Les médecins savaient depuis longtemps qu’une hépatite bénigne (de type A) se propageait au moyen de la nourriture et de l’eau souillées. Puis ils se sont aperçus qu’une forme plus grave se transmettait par le sang, que l’on ne savait pas, à l’époque, tester pour ce virus. Enfin, de brillants scientifiques ont appris à détecter les “empreintes” de ce virus (de type B). Peu après 1970, le sang était testé, mais dans quelques pays seulement. Les réserves de sang paraissaient sans danger, et le sang promis à un bel avenir. Mais était-ce vraiment le cas?

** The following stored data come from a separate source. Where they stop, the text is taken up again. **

(* ===== verification/Lexer.v ===== *)
(** * The lexer

    The token types and the [Lexer] of src/Lexer.h, src/Lexer.cpp, src/lex_scanner.cpp,
    src/lex_tokens.cpp, src/lex_operator.cpp and src/lex_utils.cpp.  A lexer is its five
    fields; [get_next_token] returns the token and the lexer after it.  The [while] loops run
    on the number of characters that are left, which is enough ([collect_step]).  Lines and
    columns are unbounded integers here. *)

From S2P Require Import Prelude.
Local Open Scope Z_scope.

(** ** Token types *)

Module TokenType.
Inductive TokenType : Type :=
  | Eof | Error
  | Let | Manifest | Static | FStatic | Table | FTable | Len | Global | Function | Routine | And
  | Vec | FVec | If | Unless | Test | While | Until | Repeat | For | ForEach | FForeach | In | Switchon
  | Case | Default | Goto | Return | Finish | Loop | Endcase | Resultis
  | Valof | FValof | Be | To | By | Into | Do | Or | Break | Get | FLet
  | Then | Else
  | String | Brk | FREEVEC
  | Identifier | NumberLiteral | StringLiteral | CharLiteral | BooleanLiteral
  | Assign | Plus | Minus | Multiply | Divide | Remainder | Equal | NotEqual
  | Less | LessEqual | Greater | GreaterEqual | LogicalAnd | BitwiseAnd | LogicalOr | BitwiseOr | BitwiseNot | LogicalNot
  | Equivalence | NotEquivalence | LeftShift | RightShift | Conditional
  | AddressOf | Indirection | VecIndirection | CharIndirection | CharVectorIndirection
  | Bitfield
  | FloatPlus | FloatMinus | FloatMultiply | FloatDivide | FloatVecIndirection
  | FloatEqual | FloatNotEqual | FloatLess | FloatLessEqual | FloatGreater | FloatGreaterEqual
  | FLOAT | FSQRT | ENTIER | TRUNC | List | ManifestList
  | TypeInt | TypeFloat | TypeString | TypeList | TypeVec | TypePointer | TypeConst | TypeAny | TypeTable
  | TypeOf | HD | TL | REST | FREELIST
  | LParen | RParen | LBrace | RBrace | Comma | Semicolon | Colon.

Definition all : list TokenType := [
  Eof; Error; Let; Manifest; Static; FStatic; Table; FTable; Len; Global; Function;
  Routine; And; Vec; FVec; If; Unless; Test; While; Until; Repeat; For; ForEach;
  FForeach; In; Switchon; Case; Default; Goto; Return; Finish; Loop; Endcase; Resultis;
  Valof; FValof; Be; To; By; Into; Do; Or; Break; Get; FLet; Then; Else; String; Brk;
  FREEVEC; Identifier; NumberLiteral; StringLiteral; CharLiteral; BooleanLiteral; Assign;
  Plus; Minus; Multiply; Divide; Remainder; Equal; NotEqual; Less; LessEqual; Greater;
  GreaterEqual; LogicalAnd; BitwiseAnd; LogicalOr; BitwiseOr; BitwiseNot; LogicalNot;
  Equivalence; NotEquivalence; LeftShift; RightShift; Conditional; AddressOf;
  Indirection; VecIndirection; CharIndirection; CharVectorIndirection; Bitfield;
  FloatPlus; FloatMinus; FloatMultiply; FloatDivide; FloatVecIndirection; FloatEqual;
  FloatNotEqual; FloatLess; FloatLessEqual; FloatGreater; FloatGreaterEqual; FLOAT;
  FSQRT; ENTIER; TRUNC; List; ManifestList; TypeInt; TypeFloat; TypeString; TypeList;
  TypeVec; TypePointer; TypeConst; TypeAny; TypeTable; TypeOf; HD; TL; REST; FREELIST;
  LParen; RParen; LBrace; RBrace; Comma; Semicolon; Colon].

(** The value of the enumerator. *)
Definition index (type : TokenType) : Z :=
  match type with
  | Eof => 0 | Error => 1
  | Let => 2 | Manifest => 3 | Static => 4 | FStatic => 5 | Table => 6 | FTable => 7
  | Len => 8 | Global => 9 | Function => 10 | Routine => 11 | And => 12
  | Vec => 13 | FVec => 14 | If => 15 | Unless => 16 | Test => 17 | While => 18
  | Until => 19 | Repeat => 20 | For => 21 | ForEach => 22 | FForeach => 23 | In => 24
  | Switchon => 25
  | Case => 26 | Default => 27 | Goto => 28 | Return => 29 | Finish => 30 | Loop => 31
  | Endcase => 32 | Resultis => 33
  | Valof => 34 | FValof => 35 | Be => 36 | To => 37 | By => 38 | Into => 39
  | Do => 40 | Or => 41 | Break => 42 | Get => 43 | FLet => 44
  | Then => 45 | Else => 46
  | String => 47 | Brk => 48 | FREEVEC => 49
  | Identifier => 50 | NumberLiteral => 51 | StringLiteral => 52 | CharLiteral => 53 | BooleanLiteral => 54
  | Assign => 55 | Plus => 56 | Minus => 57 | Multiply => 58 | Divide => 59 | Remainder => 60
  | Equal => 61 | NotEqual => 62
  | Less => 63 | LessEqual => 64 | Greater => 65 | GreaterEqual => 66 | LogicalAnd => 67 | BitwiseAnd => 68
  | LogicalOr => 69 | BitwiseOr => 70 | BitwiseNot => 71 | LogicalNot => 72
  | Equivalence => 73 | NotEquivalence => 74 | LeftShift => 75 | RightShift => 76 | Conditional => 77
  | AddressOf => 78 | Indirection => 79 | VecIndirection => 80 | CharIndirection => 81 | CharVectorIndirection => 82
  | Bitfield => 83
  | FloatPlus => 84 | FloatMinus => 85 | FloatMultiply => 86 | FloatDivide => 87 | FloatVecIndirection => 88
  | FloatEqual => 89 | FloatNotEqual => 90 | FloatLess => 91 | FloatLessEqual => 92 | FloatGreater => 93 | FloatGreaterEqual => 94
  | FLOAT => 95 | FSQRT => 96 | ENTIER => 97 | TRUNC => 98 | List => 99 | ManifestList => 100
  | TypeInt => 101 | TypeFloat => 102 | TypeString => 103 | TypeList => 104 | TypeVec => 105 | TypePointer => 106
  | TypeConst => 107 | TypeAny => 108 | TypeTable => 109
  | TypeOf => 110 | HD => 111 | TL => 112 | REST => 113 | FREELIST => 114
  | LParen => 115 | RParen => 116 | LBrace => 117 | RBrace => 118 | Comma => 119 | Semicolon => 120
  | Colon => 121
  end.
Definition eqb (a b : TokenType) : bool := index a =? index b.

Lemma all_index a : all !! Z.to_nat (index a) = Some a.
Proof. by destruct a. Qed.
Lemma index_nonneg a : 0 <= index a.
Proof. by destruct a. Qed.
Lemma eqb_eq a b : eqb a b = true <-> a = b.
Proof.
  unfold eqb. rewrite Z.eqb_eq. split; [|by intros ->]. intros E.
  apply (inj Some). by rewrite <-!all_index, E.
Qed.
#[export] Instance eq_dec : EqDecision TokenType.
Proof.
  intros a b. destruct (eqb a b) eqn:E; [left | right]; [by apply eqb_eq|].
  intros ->. rewrite (proj2 (eqb_eq b b) eq_refl) in E. discriminate.
Defined.
End TokenType.
Abbreviation TokenType := TokenType.TokenType.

En réalité, il n’a pas fallu longtemps pour se rendre compte que des milliers de personnes auxquelles on avait administré du sang testé étaient atteintes d’une hépatite. Nombre d’entre elles sortaient affaiblies de la maladie pour apprendre que leur foie était perdu. Si le sang avait été analysé, pourquoi cela arrivait-il? Eh bien, le sang contenait une autre forme d’hépatite appelée hépatite non A-non B (NANB). Pendant une décennie, cette maladie a empoisonné les transfusions, frappant entre 8 et 17 % des transfusés en Espagne, aux États-Unis, en Israël, en Italie, au Japon et en Suède.
Puis on a vu dans les journaux des titres tels que “Le mystérieux virus de l’hépatite non A-non B enfin isolé”; “Une maladie de moins dans le sang”. Une fois encore, cela signifiait ‘On a découvert le virus insaisissable’. En avril 1989, on a dit au public qu’un test de l’hépatite non A-non B, désormais appelée hépatite C, venait d’être mis au point.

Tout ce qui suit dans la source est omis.